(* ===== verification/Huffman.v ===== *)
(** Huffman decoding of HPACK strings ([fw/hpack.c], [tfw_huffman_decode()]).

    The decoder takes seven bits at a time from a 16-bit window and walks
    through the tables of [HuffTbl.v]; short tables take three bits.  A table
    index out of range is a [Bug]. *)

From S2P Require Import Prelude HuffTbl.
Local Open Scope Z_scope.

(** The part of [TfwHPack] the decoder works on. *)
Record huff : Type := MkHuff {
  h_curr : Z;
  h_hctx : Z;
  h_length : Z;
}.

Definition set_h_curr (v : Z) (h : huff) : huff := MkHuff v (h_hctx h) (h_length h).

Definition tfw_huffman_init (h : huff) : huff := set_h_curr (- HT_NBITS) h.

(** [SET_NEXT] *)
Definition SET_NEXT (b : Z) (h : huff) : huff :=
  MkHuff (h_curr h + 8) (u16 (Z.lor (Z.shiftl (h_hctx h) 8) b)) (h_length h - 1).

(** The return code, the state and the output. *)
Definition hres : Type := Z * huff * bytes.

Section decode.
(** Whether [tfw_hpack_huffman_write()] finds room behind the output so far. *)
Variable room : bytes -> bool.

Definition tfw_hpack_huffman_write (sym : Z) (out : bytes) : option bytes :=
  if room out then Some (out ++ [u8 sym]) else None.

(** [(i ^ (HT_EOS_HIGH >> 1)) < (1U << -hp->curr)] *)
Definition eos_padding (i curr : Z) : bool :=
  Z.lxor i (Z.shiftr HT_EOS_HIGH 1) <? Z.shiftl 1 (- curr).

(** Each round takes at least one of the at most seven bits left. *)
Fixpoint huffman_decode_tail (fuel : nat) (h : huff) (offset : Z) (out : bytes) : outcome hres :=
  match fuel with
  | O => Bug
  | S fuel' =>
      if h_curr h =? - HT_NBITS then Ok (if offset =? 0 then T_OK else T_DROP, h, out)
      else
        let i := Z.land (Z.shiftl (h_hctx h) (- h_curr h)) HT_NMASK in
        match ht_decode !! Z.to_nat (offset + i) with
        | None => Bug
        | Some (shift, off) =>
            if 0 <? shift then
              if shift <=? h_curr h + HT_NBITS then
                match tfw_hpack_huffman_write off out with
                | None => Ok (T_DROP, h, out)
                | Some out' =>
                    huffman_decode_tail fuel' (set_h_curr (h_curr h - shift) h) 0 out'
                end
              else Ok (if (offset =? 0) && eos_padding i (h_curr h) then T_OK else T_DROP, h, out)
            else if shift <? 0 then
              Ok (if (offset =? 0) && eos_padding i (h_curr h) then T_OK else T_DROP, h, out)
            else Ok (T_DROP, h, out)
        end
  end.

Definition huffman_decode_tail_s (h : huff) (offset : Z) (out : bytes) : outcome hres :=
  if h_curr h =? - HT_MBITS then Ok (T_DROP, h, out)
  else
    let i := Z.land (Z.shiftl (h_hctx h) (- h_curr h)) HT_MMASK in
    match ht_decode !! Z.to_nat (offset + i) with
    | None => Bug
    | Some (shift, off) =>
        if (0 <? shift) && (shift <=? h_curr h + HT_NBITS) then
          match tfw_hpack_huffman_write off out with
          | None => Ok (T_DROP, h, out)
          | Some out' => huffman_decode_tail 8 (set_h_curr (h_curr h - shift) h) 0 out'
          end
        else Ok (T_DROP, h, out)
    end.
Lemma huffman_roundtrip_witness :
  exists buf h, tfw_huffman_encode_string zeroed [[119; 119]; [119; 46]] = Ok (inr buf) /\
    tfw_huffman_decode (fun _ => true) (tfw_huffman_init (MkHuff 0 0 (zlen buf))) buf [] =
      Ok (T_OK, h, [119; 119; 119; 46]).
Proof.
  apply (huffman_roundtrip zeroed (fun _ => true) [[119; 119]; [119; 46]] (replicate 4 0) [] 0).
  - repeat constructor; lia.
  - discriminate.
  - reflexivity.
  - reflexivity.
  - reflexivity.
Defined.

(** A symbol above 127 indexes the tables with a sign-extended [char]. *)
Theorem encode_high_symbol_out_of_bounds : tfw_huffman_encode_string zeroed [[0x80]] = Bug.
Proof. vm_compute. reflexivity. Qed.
::::
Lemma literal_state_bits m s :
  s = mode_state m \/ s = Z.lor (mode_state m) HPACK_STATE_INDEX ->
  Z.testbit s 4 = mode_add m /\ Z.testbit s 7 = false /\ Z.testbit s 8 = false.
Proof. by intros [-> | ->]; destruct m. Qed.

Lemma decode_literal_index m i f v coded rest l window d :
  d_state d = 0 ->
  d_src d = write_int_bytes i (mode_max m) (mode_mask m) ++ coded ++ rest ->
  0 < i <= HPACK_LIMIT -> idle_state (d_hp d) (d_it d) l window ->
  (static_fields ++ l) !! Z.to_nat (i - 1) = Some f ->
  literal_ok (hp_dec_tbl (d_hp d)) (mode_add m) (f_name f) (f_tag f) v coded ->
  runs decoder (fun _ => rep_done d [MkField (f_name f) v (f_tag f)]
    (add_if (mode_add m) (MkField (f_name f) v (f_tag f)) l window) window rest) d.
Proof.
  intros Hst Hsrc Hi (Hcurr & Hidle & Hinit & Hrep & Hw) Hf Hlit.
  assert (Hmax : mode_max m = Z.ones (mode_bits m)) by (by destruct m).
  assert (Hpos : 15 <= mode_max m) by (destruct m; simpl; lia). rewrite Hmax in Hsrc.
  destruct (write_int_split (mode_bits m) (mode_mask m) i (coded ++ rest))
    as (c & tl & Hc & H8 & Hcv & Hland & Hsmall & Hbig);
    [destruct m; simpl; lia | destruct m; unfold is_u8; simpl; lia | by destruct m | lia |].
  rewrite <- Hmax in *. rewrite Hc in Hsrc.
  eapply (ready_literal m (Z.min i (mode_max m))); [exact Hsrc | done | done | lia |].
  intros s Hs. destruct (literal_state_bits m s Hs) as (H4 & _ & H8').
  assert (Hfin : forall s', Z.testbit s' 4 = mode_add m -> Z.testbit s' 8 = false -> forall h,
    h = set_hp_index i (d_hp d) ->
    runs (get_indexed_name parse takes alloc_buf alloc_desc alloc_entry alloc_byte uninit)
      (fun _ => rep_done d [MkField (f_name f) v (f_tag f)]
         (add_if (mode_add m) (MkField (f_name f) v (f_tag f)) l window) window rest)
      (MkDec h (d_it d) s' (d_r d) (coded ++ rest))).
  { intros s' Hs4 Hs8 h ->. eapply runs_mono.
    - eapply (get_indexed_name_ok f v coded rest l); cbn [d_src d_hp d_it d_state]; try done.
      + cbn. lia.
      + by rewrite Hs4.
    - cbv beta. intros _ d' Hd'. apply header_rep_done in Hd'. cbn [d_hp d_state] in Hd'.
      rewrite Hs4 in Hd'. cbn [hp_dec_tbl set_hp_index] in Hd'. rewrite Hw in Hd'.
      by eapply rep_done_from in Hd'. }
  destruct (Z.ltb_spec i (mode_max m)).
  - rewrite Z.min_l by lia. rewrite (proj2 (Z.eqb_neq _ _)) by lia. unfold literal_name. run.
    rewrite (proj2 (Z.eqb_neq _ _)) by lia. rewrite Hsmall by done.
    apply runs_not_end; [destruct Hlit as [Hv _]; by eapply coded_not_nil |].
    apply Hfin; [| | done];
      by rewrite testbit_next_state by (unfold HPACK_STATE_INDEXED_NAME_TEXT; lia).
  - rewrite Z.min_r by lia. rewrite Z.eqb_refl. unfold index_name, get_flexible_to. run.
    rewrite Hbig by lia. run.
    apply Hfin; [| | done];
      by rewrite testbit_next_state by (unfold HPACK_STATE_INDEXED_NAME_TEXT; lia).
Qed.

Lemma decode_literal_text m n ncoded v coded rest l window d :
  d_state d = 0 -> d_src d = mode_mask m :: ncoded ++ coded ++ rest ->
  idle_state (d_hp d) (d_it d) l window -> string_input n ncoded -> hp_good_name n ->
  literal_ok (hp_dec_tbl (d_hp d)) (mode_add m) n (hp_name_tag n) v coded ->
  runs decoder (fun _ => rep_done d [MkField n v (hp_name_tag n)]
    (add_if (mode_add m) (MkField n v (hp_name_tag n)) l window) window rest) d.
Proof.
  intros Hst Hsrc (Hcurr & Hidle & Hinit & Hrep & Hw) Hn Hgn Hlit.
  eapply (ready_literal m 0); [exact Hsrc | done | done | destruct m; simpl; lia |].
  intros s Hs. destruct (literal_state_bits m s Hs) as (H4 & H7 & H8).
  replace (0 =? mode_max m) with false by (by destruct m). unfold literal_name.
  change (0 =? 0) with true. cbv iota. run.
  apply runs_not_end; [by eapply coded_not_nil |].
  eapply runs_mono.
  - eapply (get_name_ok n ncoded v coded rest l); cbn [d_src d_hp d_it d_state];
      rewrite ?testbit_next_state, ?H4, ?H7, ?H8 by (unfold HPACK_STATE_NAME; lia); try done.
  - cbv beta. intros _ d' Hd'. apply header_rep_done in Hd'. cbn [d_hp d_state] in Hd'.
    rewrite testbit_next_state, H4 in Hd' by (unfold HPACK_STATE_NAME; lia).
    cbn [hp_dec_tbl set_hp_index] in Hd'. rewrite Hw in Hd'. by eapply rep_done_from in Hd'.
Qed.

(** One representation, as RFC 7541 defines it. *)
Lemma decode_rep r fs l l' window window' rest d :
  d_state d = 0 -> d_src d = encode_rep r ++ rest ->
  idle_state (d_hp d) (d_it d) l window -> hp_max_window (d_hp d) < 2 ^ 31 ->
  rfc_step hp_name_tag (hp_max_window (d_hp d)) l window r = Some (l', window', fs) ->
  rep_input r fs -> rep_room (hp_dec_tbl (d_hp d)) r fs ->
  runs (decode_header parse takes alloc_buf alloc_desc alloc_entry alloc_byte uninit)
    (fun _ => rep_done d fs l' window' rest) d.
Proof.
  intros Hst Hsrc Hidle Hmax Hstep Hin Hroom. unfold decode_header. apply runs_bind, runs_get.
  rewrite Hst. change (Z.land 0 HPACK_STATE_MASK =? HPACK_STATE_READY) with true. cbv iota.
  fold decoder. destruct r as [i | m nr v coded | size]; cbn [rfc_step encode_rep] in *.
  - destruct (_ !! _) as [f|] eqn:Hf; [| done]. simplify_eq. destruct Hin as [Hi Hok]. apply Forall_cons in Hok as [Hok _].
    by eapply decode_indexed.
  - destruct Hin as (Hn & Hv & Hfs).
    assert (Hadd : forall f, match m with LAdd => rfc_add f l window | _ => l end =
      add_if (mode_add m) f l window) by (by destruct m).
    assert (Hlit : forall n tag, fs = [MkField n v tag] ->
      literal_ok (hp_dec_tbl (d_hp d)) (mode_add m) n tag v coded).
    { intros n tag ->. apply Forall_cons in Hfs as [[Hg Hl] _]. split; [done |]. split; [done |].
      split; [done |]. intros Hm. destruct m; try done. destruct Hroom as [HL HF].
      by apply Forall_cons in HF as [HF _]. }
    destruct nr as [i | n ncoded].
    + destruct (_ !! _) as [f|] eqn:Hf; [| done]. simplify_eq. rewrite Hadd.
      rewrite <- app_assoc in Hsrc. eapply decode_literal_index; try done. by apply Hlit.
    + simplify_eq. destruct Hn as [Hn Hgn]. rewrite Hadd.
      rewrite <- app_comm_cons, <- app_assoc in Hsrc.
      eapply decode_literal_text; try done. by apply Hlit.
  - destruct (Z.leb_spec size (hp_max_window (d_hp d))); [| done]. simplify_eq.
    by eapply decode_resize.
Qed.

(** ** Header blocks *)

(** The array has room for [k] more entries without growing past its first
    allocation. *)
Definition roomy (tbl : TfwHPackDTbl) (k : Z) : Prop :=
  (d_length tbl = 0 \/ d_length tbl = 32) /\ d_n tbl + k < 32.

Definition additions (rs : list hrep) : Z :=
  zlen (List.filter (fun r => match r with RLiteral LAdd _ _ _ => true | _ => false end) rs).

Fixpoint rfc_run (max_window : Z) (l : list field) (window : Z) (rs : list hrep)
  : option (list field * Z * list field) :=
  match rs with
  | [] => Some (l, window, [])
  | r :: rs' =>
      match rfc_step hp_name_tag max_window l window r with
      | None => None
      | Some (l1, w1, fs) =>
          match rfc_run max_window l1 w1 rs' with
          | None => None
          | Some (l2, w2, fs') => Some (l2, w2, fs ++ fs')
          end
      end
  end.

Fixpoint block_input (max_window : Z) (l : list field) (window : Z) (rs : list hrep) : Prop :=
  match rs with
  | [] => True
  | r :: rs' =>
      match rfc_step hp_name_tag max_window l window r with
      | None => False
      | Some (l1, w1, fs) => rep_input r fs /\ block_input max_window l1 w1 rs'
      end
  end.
::::
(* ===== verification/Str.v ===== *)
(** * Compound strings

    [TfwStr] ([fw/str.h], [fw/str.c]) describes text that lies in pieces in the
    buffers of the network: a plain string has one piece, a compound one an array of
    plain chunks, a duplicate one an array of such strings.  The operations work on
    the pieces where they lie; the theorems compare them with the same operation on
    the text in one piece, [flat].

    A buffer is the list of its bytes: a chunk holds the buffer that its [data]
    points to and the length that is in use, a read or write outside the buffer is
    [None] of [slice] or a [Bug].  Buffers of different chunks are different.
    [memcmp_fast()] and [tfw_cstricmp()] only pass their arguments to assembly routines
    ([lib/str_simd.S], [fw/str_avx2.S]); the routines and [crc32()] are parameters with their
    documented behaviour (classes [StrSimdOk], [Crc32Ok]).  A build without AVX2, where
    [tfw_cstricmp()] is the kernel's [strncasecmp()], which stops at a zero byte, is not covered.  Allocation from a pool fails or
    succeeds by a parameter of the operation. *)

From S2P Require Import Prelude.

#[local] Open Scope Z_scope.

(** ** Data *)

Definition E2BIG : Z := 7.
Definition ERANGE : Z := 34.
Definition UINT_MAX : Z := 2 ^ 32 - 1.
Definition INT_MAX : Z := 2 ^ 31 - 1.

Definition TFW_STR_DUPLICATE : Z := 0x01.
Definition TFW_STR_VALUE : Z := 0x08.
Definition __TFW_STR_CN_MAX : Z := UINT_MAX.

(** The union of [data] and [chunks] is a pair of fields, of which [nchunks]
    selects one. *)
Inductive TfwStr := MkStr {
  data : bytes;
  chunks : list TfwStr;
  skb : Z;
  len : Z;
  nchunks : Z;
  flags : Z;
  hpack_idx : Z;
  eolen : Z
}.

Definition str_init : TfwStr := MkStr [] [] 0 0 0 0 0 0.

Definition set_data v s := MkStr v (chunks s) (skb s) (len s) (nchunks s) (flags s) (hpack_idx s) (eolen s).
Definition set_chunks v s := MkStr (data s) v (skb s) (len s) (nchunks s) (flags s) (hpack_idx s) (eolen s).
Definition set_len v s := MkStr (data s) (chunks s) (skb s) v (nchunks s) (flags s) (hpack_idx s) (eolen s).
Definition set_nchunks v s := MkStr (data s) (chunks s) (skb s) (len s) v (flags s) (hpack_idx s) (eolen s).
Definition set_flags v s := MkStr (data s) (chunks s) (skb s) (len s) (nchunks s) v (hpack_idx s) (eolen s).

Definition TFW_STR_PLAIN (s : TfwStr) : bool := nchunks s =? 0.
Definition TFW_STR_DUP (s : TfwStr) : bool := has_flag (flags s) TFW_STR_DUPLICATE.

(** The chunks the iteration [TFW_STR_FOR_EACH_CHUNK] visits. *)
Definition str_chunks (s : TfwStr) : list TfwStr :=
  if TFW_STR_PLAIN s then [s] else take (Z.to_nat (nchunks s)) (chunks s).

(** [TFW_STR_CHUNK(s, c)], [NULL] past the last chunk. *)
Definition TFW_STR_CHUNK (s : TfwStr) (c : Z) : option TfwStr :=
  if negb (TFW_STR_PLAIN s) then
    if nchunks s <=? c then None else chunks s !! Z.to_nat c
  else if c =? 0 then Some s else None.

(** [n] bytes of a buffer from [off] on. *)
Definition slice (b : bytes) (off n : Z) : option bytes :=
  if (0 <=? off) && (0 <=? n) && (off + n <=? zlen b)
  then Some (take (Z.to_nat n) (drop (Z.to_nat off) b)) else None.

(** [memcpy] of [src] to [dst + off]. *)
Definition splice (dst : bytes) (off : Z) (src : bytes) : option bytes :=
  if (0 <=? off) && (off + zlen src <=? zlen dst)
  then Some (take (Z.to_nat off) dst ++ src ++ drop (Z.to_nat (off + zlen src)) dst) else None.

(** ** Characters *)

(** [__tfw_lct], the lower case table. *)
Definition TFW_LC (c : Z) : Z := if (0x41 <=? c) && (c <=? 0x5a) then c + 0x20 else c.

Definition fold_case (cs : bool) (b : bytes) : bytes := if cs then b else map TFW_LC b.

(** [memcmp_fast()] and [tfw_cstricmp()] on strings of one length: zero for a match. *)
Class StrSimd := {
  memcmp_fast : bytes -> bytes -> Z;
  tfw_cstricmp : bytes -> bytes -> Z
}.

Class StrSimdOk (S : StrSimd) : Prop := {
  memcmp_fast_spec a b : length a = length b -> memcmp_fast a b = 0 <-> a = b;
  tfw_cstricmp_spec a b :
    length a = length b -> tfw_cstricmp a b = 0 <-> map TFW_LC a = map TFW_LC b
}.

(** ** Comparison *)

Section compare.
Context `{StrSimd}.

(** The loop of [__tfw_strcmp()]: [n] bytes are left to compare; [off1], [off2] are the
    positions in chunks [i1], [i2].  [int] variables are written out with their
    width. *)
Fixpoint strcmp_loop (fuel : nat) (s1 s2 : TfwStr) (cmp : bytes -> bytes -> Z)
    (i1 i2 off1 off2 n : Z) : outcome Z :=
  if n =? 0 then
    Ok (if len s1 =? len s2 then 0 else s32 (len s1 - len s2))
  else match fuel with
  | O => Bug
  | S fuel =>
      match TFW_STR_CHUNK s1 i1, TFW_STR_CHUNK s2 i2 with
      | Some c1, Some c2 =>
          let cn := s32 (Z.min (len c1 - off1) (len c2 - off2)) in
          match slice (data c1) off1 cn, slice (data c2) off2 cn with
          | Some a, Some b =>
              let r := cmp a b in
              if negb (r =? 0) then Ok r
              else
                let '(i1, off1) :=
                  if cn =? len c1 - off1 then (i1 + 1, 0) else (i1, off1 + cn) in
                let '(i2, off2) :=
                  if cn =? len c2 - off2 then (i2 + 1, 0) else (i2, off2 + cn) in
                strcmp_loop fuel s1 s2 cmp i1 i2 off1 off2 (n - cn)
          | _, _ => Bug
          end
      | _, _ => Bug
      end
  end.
::::
▸ WHAT TO DO
Every line from the line containing "tfw_cstricmp_spec a b" through the line containing "(** The loop" in the records above must be retyped exactly. Leave out the rest.

▸ RESULT
  tfw_cstricmp_spec a b :
    length a = length b -> tfw_cstricmp a b = 0 <-> map TFW_LC a = map TFW_LC b
}.

(** ** Comparison *)

Section compare.
Context `{StrSimd}.

(** The loop of [__tfw_strcmp()]: [n] bytes are left to compare; [off1], [off2] are the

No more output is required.